Coconut Cookies Nutrition for Meal Planning
Tracking calories from coconut cookies helps maintain a balanced diet. Fitness enthusiasts often log cookies as part of snack calories, not meals. For weight management, limit intake to 1–2 cookies per day and offset with fiber-rich foods like fruit or yogurt.
Coconut Cookies Nutrition Data and Tables
| Category | Calories (per 100g) | Fat (g) | Carbs (g) | Protein (g) | 
|---|---|---|---|---|
| Homemade | 480 | 27 | 56 | 5 | 
| Packaged | 510 | 30 | 58 | 4 | 
| Vegan | 460 | 25 | 55 | 6 | 
| Keto | 390 | 34 | 10 | 5 | 
Frequently Asked Questions (FAQs)
How many calories are in coconut cookies?
Around 90–110 per cookie, or 480–520 per 100g.
Are coconut cookies healthy?
Yes, if made with natural fats and low sugar, and eaten in moderation.

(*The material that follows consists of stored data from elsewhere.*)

Lemma no_marker_includes page :
  ~ has_marker page -> includes page failure_marker = false.
Proof.
  intros H. destruct (includes page failure_marker) eqn:E; [|reflexivity].
  destruct H. apply has_marker_includes. exact E.
Qed.

(** A page with neither the marker nor a token makes the parser throw
    the format error. *)
Lemma parse_malformed page :
  ~ has_marker page ->
  ~ has_token transaction_at page -> ~ has_token amount_at page ->
  parsePage page =
  Throw (PaymentLinkError invalid_format_message (Some INVALID_FORMAT)).
Proof.
  intros Hm Ht Ha. unfold parsePage. rewrite (no_marker_includes page Hm).
  cbv zeta.
  destruct (matched (exec transactionRe page)) eqn:Et.
  { destruct Ht. apply transaction_matched. exact Et. }
  destruct (matched (exec amountRe page)) eqn:Ea.
  { destruct Ha. apply amount_matched. exact Ea. }
  reflexivity.
Qed.

(** C6: a page text that contains the failure marker parses to the
    failed result with the fixed generic error code, whatever else the
    text contains (success tokens included). *)
Theorem parse_failure_marker page :
  has_marker page ->
  parsePage page =
  Ok (mkCheckResult false undefined undefined (val generic_failure_code)).
Proof.
  intros H. unfold parsePage.
  apply has_marker_includes in H. rewrite H. reflexivity.
Qed.

Lemma parse_failure_marker_witness :
  has_token amount_at sample_page_failed /\
  parsePage sample_page_failed =
  Ok (mkCheckResult false undefined undefined (val generic_failure_code)).
Proof.
  split.
  - exists (lit "Sorry, something went wrong. "), (lit "Amount 5.00 AED"),
      (lit "5.00").
    split; [reflexivity|].
    exists (lit " "), (lit " "), [].
    repeat split; (reflexivity || discriminate).
  - apply (parse_failure_marker sample_page_failed).
    exists [], (lit ". Amount 5.00 AED"). reflexivity.
Defined.

(** C7, as stated, fails: a page without the failure marker that shows a
    decimal amount before the currency label, but not the label "Amount"
    before it, makes the parser throw the format error. *)
Lemma parse_amount_without_label :
  ~ has_marker sample_page_no_label /\
  spec_amount_token sample_page_no_label (lit "5.00") /\
  parsePage sample_page_no_label =
    Throw (PaymentLinkError invalid_format_message (Some INVALID_FORMAT)).
Proof.
  split; [|split].
  - intros H. apply has_marker_includes in H. vm_compute in H. discriminate.
  - exists (lit "Total "), (lit " "), []. split; [reflexivity|].
    split; [|reflexivity].
    exists (lit "5"), (lit "00").
    repeat split; (reflexivity || discriminate).
  - vm_compute. reflexivity.
Qed.

(** C7, amended: the tokens are those of the two patterns (digits after
    the label "SP Transaction No" and white space; digits, commas and
    dots after the label "Amount" and white space and before optional
    white space and "AED"). A page text without the failure marker and
    with at least one such token parses to the successful result; each of
    its two fields carries the first token of its kind in the text, and
    is undefined when the text has no token of that kind. *)
Theorem parse_success_tokens page :
  ~ has_marker page ->
  has_token transaction_at page \/ has_token amount_at page ->
  exists t a,
    parsePage page = Ok (mkCheckResult true t a undefined) /\
    carries transaction_at page t /\ carries amount_at page a.
Proof.
  intros Hm Htok.
  exists (group1 (exec transactionRe page)), (group1 (exec amountRe page)).
  split; [|split; [apply transaction_carries | apply amount_carries]].
  unfold parsePage. rewrite (no_marker_includes page Hm). cbv zeta.
  destruct Htok as [H | H].
  - apply transaction_matched in H. rewrite H. reflexivity.
  - apply amount_matched in H. rewrite H, andb_false_r. reflexivity.
Qed.

Lemma parse_success_tokens_witness :
  exists t a,
    parsePage sample_page_amount_only = Ok (mkCheckResult true t a undefined) /\
    carries transaction_at sample_page_amount_only t /\
    carries amount_at sample_page_amount_only a.
Proof.
  apply (parse_success_tokens sample_page_amount_only).
  - intros H. apply has_marker_includes in H. vm_compute in H. discriminate.
  - right.
    exists (lit "Paid. "), (lit "Amount 1,250.50AED, thank you"),
      (lit "1,250.50").
    split; [reflexivity|].
    exists (lit " "), [], (lit ", thank you").
    repeat split; (reflexivity || discriminate).
Defined.

Example parse_sample_success :
  parsePage sample_page_success =
  Ok (mkCheckResult true (val (lit "12345")) (val (lit "100.00")) undefined).
Proof. vm_compute. reflexivity. Qed.

Example parse_sample_amount_only :
  parsePage sample_page_amount_only =
  Ok (mkCheckResult true undefined (val (lit "1,250.50")) undefined).
Proof. vm_compute. reflexivity. Qed.

Example parse_sample_unrelated :
  parsePage sample_page_unrelated =
  Throw (PaymentLinkError invalid_format_message (Some INVALID_FORMAT)).
Proof. vm_compute. reflexivity. Qed.

End ParserFacts.

(** ** Facts about the storage and the routes *)

Module ServerFacts.

Import Storage Parser Routes Tokens ParserFacts.

Lemma values_In (links : gmap Z PaymentLink) l :
  In l (values links) <-> exists k, links !! k = Some l.
Proof.
  unfold values. rewrite in_map_iff. split.
  - intros ([k l'] & <- & Hin). exists k.
    apply elem_of_map_to_list, list_elem_of_In.
    apply (Permutation_in _
             (@merge_sort_Permutation _ key_le key_le_dec _)).
    exact Hin.
  - intros [k Hk]. exists (k, l). split; [reflexivity|].
    apply (Permutation_in _
             (Permutation_sym
                (@merge_sort_Permutation _ key_le key_le_dec _))).
    apply list_elem_of_In, elem_of_map_to_list. exact Hk.
Qed.

Lemma getPaymentLinks_In s user l :
  In l (List.filter (fun link => userId link =? user)
          (values (paymentLinks s))) <->
  (exists k, paymentLinks s !! k = Some l) /\ userId l = user.
Proof. rewrite filter_In, values_In, Z.eqb_eq. reflexivity. Qed.

(** The listing is in the order of the ids. *)
Lemma values_in_id_order s :
  wf s -> StronglySorted Z.le (List.map link_id (values (paymentLinks s))).
Proof.
  intros Hwf. unfold values.
  assert (Hs : StronglySorted key_le
                 (@merge_sort _ key_le key_le_dec
                    (map_to_list (paymentLinks s)))).
  { apply Sorted_StronglySorted.
    - intros x y z. unfold key_le. lia.
    - apply (@Sorted_merge_sort _ key_le key_le_dec).
      intros x y. unfold key_le. lia. }
  assert (Hin : forall p,
            In p (@merge_sort _ key_le key_le_dec
                    (map_to_list (paymentLinks s))) ->
            link_id (snd p) = fst p).
  { intros [k l] Hp. apply (Hwf k l).
    apply elem_of_map_to_list, list_elem_of_In.
    apply (Permutation_in _
             (@merge_sort_Permutation _ key_le key_le_dec _)).
    exact Hp. }
  induction Hs as [|p ps Hps IH Hall]; cbn; constructor.
  - apply IH. intros q Hq. apply Hin. right. exact Hq.
  - rewrite Forall_forall in Hall. apply Forall_forall.
    intros k Hk. apply list_elem_of_In in Hk.
    apply in_map_iff in Hk as (l & <- & Hl).
    apply in_map_iff in Hl as (q & <- & Hq).
    rewrite (Hin p (or_introl eq_refl)), (Hin q (or_intror Hq)).
    apply Hall. apply list_elem_of_In. exact Hq.
Qed.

Do coconut cookies contain a lot of fat?
They are high in fat, mostly from coconut — providing MCTs, but also saturated fats.
Are coconut macaroons the same as coconut cookies?
No. Macaroons are chewier and higher in sugar, while cookies are crispier.
Can diabetics eat coconut cookies?
Sugar-free or low-carb versions are better suited for diabetics.
Are coconut cookies gluten-free?
Only if made with gluten-free flour like almond or rice flour.
How can I reduce calories in coconut cookies?
Use natural sweeteners and reduce fat by 20–30% in recipes.
Conclusion
Coconut cookies can be both indulgent and nutritious when prepared mindfully. Understanding their nutrition facts per 100g, managing portion size, and choosing the right ingredients let you enjoy them without guilt. Whether for tea time or fitness meal plans, coconut cookies fit beautifully into a balanced diet when eaten responsibly.